I'm review a PR. It adds this file lib/galaxy/files/sources/omero.py - which is implementing a Galaxy File Source plugins. I'm worried about the size of the file - it seems large and it interwines plugin implementation logic and API communication a lot - would it make sense to extract the API interaction layer out and reduce the size of the plugin or does it make more sense as is?

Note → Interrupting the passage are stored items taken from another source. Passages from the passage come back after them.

Lemma port_ok_updatePort api pp tp :
  enableEndpointSlices pp = false → port_ok pp (updatePort api pp tp).
Proof.
  intros He. split; [by apply updatePort_endpoints_ok|]. unfold updatePort.
  destruct (enableEndpointSlices (set_targetPort tp pp)) eqn:E; [simpl in E; congruence|].
  destruct (api_Endpoints api _ _) as [e|]; [|done].
  apply (port_ok_updateEndpoints api (set_targetPort tp pp) e).
Qed.

Lemma port_ok_updateServicePort api s policy key pp :
  (enableEndpointSlices pp = true → getTargetPort (Some s) key.1 = targetPort pp) →
  port_ok pp (ServicePublisher.updateServicePort api s policy key pp).
Proof.
  intros Hst. unfold ServicePublisher.updateServicePort.
  set (r1 := if bool_decide (getTargetPort (Some s) key.1 ≠ targetPort pp) then _ else _).
  assert (port_ok pp r1) as [Hr1 Hc1].
  { unfold r1. case_bool_decide as Hd; [|split; [apply op_ok_refl|done]].
    assert (enableEndpointSlices pp = false) as He.
    { apply not_true_is_false. intros He. by apply Hd, Hst. }
    by apply port_ok_updatePort. }
  destruct r1 as [pp1 evs1]. clear Hst.
  set (r2 := if bool_decide (localTrafficPolicy pp1 ≠ policy) then _ else _).
  assert (port_ok pp1 r2) as [Hr2 Hc2].
  { unfold r2. case_bool_decide; (split; [auto with linkerd|done]). }
  destruct r2 as [pp2 evs2]. simpl in *. split; [by eapply op_ok_seq|].
  simpl. by rewrite Hc2.
Qed.
End pointwise.

#[export] Hint Resolve pointwise_refl port_ok_updateEndpoints port_ok_addEndpointSlice
  port_ok_updateEndpointSlice port_ok_deleteEndpointSlice port_ok_noEndpoints
  port_ok_updateServer : linkerd.

Section invariant.
Context `{!MapRange}.

Lemma ew_op_pointwise api ew r views :
  ew_inv (ew, views) → ew_op api ew r → pointwise ew r.
Proof.
  intros (_ & Hports & _) Hop.
  assert (∀ s, ports_stable ew s → pointwise ew (Watcher.addService api ew s)) as Hsvc.
  { intros s Hst. apply pointwise_put; [done..|]. intros key pp Hpp.
    apply port_ok_updateServicePort. intros He. apply Hst; [|done].
    destruct (Hports _ _ _ Hpp) as (_ & _ & Hen & _). simpl in Hen. congruence. }
  destruct Hop; [by apply Hsvc|by apply Hsvc|..].
  - unfold Watcher.deleteService. destruct (deleted o); [|apply pointwise_refl].
    apply pointwise_on_existing. auto with linkerd.
  - apply pointwise_put; auto with linkerd.
  - apply pointwise_put; auto with linkerd.
  - unfold Watcher.deleteEndpoints. destruct (deleted o); [|apply pointwise_refl].
    apply pointwise_on_existing. auto with linkerd.
  - unfold Watcher.addEndpointSlice. destruct (getEndpointSliceServiceID s); [|apply pointwise_refl..].
    apply pointwise_put; auto with linkerd.
  - unfold Watcher.updateEndpointSlice.
    destruct (getEndpointSliceServiceID s'); [|apply pointwise_refl..].
    apply pointwise_on_existing. auto with linkerd.
  - unfold Watcher.deleteEndpointSlice. destruct (deleted o); [|apply pointwise_refl].
    apply pointwise_on_existing. auto with linkerd.
  - apply pointwise_for_publishers. auto with linkerd.
  - apply pointwise_for_publishers. auto with linkerd.
  - apply pointwise_for_publishers. auto with linkerd.
Qed.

Based on my analysis, here's my assessment:
The OMERO file source (569 lines) is actually comparable in size to similar plugins:
- invenio.py: 555 lines
- dataverse.py: 534 lines
- elabftw.py: 959 lines (largest)
Looking at the OMERO plugin vs similar ones (Invenio/Dataverse), I see two different architectural patterns:
- Plugin class (~100-200 lines): Handles Galaxy integration, path parsing, delegating
- Interactor class (~300-400 lines): Handles all API communication
- Single plugin class (569 lines): Everything in one place
The current structure makes sense as-is for these reasons:
-
OMERO API is tightly coupled to the hierarchy: The BlitzGateway connection, object retrieval, and HQL queries are specific to how OMERO organizes data (Projects → Datasets → Images). Separating this would create an artificial boundary.
-
Less abstraction overhead: Unlike Invenio/Dataverse which use generic REST APIs (records, files, containers), OMERO uses domain-specific concepts that don't map cleanly to a generic interactor pattern.
-
Connection management: The
_connection()context manager is used throughout - splitting would require passing connections between classes or duplicating this logic. -
Size is not excessive: At 569 lines, it's well within acceptable range for a focused plugin. The separation in Invenio/Dataverse makes sense there because they inherit from a common RDM base class - but OMERO has unique requirements.
Keep as-is. The file is well-organized with clear method grouping (listing, counting, downloading), good documentation, and reasonable complexity. Extracting an API layer would add complexity without clear benefits.